The current day’s log is named ptah-YYYY-MM-DD.log. Older files are gzipped as ptah-YYYY-MM-DD.log.gz.

Help → Open logs folder reveals the folder in Explorer / Finder / your file manager without having to remember the path.

The default level is info. Raise it for more detail:

  • Settings → Advanced → Log level, or
  • Launch with the PTAH_LOG=debug environment variable:
Terminal window
# Windows (PowerShell)
$env:PTAH_LOG = "debug"; & "C:\Users\$env:USERNAME\AppData\Local\Programs\Ptah\Ptah.exe"
# macOS
PTAH_LOG=debug /Applications/Ptah.app/Contents/MacOS/Ptah
# Linux
PTAH_LOG=debug ./Ptah-*.AppImage

Valid levels: error, warn, info, debug, trace. trace is extremely verbose — use only when debugging.

Ptah is an Electron app, and you can open Chromium DevTools for the webview:

  • Help → Toggle DevTools, or
  • Ctrl+Shift+I (Windows / Linux) / Cmd+Option+I (macOS)

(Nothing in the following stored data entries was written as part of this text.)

Lemma frame_claim new : respects R (claim_settlement new).
Proof.
  pose proof (λ date, frame_tx _ (keeps_claim_tx new date)).
  unfold claim_settlement, claim_conflict, find_existing_for, anchor_is_claimed, active_evm_signer_exists.
  solve_respects.
Qed.

Lemma frame_awaiting_retry id code : respects R (mark_awaiting_retry id code).
Proof.
  pose proof (frame_tx _ (keeps_awaiting_retry_tx id code)). unfold mark_awaiting_retry. solve_respects.
Qed.
Lemma frame_resume retry : respects R (resume_awaiting_retry retry).
Proof.
  pose proof (λ date, frame_tx _ (keeps_resume_tx retry date)). unfold resume_awaiting_retry. solve_respects.
Qed.
Lemma frame_raise id minimum : respects R (raise_required_confirmations id minimum).
Proof.
  assert (∀ t, respects R (query (update_raised id minimum t))).
  { intros t. apply frame_query. intros d a d'. unfold update_raised. intros H. result_inv.
    destruct x as [m d1]. destruct (m =? 1); simplify_eq; eauto with frame. }
  unfold raise_required_confirmations, select_row. solve_respects.
Qed.
Lemma frame_prepared e : respects R (mark_prepared e).
Proof. apply frame_tx, keeps_prepared_tx. Qed.
Lemma frame_prepared_evm e : respects R (mark_prepared_evm e).
Proof.
  pose proof (frame_tx _ (keeps_prepared_evm_tx e)). unfold mark_prepared_evm. solve_respects.
Qed.
Lemma frame_submitted id : respects R (mark_submitted id).
Proof. apply frame_tx, keeps_submitted_tx. Qed.
Lemma frame_terminal e : respects R (mark_terminal e).
Proof. pose proof (frame_tx _ (keeps_terminal_tx e)). unfold mark_terminal. solve_respects. Qed.
Lemma frame_note id : respects R (note_reconciliation id).
Proof.
  unfold note_reconciliation. apply respects_bind; [apply _ | apply respects_now, _ |]. intros t.
  apply respects_bind_ok; [apply _ | | intros; apply respects_ret, _].
  apply frame_query. eauto with frame.
Qed.
Lemma frame_upsert a b c : respects R (upsert_relayer a b c).
Proof. apply frame_query. intros d u d'. unfold insert_relayer. case_match; by intros [= _ <-]. Qed.
Lemma frame_quarantine a b c r n : respects R (quarantine_relayer a b c r n).
Proof.
  apply frame_query. intros d u d'. unfold set_quarantined. intros H. result_inv.
  case_match; simplify_eq. done.
Qed.
Lemma frame_relayer_is_active a b c : respects R (relayer_is_active a b c).
Proof. apply frame_select. Qed.
Lemma frame_nonterminal : respects R nonterminal_settlements.
Proof. unfold nonterminal_settlements. solve_respects. Qed.
#[local] Hint Resolve frame_claim frame_awaiting_retry frame_resume frame_raise frame_prepared
  frame_prepared_evm frame_submitted frame_terminal frame_note frame_upsert frame_quarantine
  frame_relayer_is_active frame_nonterminal : respects.

(** *** The engine *)

Context `{Near.External} `{Evm.EvmExternal}.
Context (s : AppState).

Lemma frame_set_gates g : respects R (modify (λ w, with_gates (g w) w)).
Proof. apply respects_modify. intros w. apply frames_gates. Qed.
Lemma frame_set_reconciliation b : respects R (set_reconciliation b).
Proof. apply frame_set_gates. Qed.
Lemma frame_set_relayer b : respects R (set_relayer b).
Proof. apply frame_set_gates. Qed.
Lemma frame_transmit {A} id bytes (answer : nat → A) : respects R (transmit (Near.log_sent id bytes) answer).
Proof.
  intros env n w o n' w' Hr. unfold transmit. pose proof (Hr n w) as Hi.
  destruct (reply env n); intros [= <- <- <-]; try done;
    (etrans; [exact Hi | apply frames_sent]).
Qed.
#[local] Hint Resolve frame_set_reconciliation frame_set_relayer frame_transmit : respects.

Lemma frame_broadcast_exact p id bytes : respects R (Near.broadcast_exact p id bytes).
Proof. unfold Near.broadcast_exact. solve_respects. Qed.
Lemma frame_broadcast_raw p id bytes : respects R (Evm.broadcast_raw p id bytes).
Proof. unfold Evm.broadcast_raw. solve_respects. Qed.
#[local] Hint Resolve frame_broadcast_exact frame_broadcast_raw : respects.

Lemma frame_broadcast p id prepared payment : respects R (Chain.broadcast p id prepared payment).
Proof. unfold Chain.broadcast. solve_respects. Qed.
Lemma frame_rebroadcast p id bytes hash payer asset :
  respects R (Chain.rebroadcast p id bytes hash payer asset).
Proof. unfold Chain.rebroadcast. solve_respects. Qed.
#[local] Hint Resolve frame_broadcast frame_rebroadcast : respects.

Lemma frame_fresh_signer_head : respects R (fresh_signer_head s).
Proof. unfold fresh_signer_head. solve_respects. Qed.
Lemma frame_terminalize e : respects R (terminalize e).
Proof. unfold terminalize. solve_respects. Qed.
Lemma frame_retryable id code : respects R (retryable_service_failure id code).
Proof. unfold retryable_service_failure. solve_respects. Qed.
#[local] Hint Resolve frame_fresh_signer_head frame_terminalize frame_retryable : respects.

Lemma frame_finalize id payment o : respects R (finalize_terminal s id payment o).
Proof. unfold finalize_terminal. solve_respects. Qed.
Lemma frame_protocol_failure id reason payer hash : respects R (terminal_protocol_failure s id reason payer hash).
Proof. unfold terminal_protocol_failure. solve_respects. Qed.
Lemma frame_rejected id payer hash : respects R (terminal_transaction_rejected s id payer hash).
Proof. unfold terminal_transaction_rejected. solve_respects. Qed.
Lemma frame_drift reason nonce : respects R (quarantine_after_drift s reason nonce).
Proof. unfold quarantine_after_drift. solve_respects. Qed.
#[local] Hint Resolve frame_finalize frame_protocol_failure frame_rejected frame_drift : respects.

Lemma frame_settle_evm id prepared submission payment :
  respects R (settle_prepared_evm s id prepared submission payment).
Proof. unfold settle_prepared_evm, can_settle. solve_respects. Qed.
Lemma frame_settle_near id head prepared submission payment :
  respects R (settle_prepared_near s id head prepared submission payment).
Proof. unfold settle_prepared_near, can_settle. solve_respects. Qed.
#[local] Hint Resolve frame_settle_evm frame_settle_near : respects.

Lemma frame_worker id request : respects R (run_new_settlement s id request).
Proof. unfold run_new_settlement, can_settle. solve_respects. Qed.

The Console tab shows renderer-side errors, the Network tab shows IPC-style channels, and the Sources tab lets you breakpoint if you’re contributing to Ptah itself.

Electron’s main process logs to the same file as the renderer. Entries are tagged [main] or [renderer] so you can filter:

Terminal window
grep "\[main\]" ptah-2026-04-21.log

Logs are scrubbed of API keys and OAuth tokens before writing, but filesystem paths, workspace names, and file contents can leak. Skim a log before attaching it to a bug report.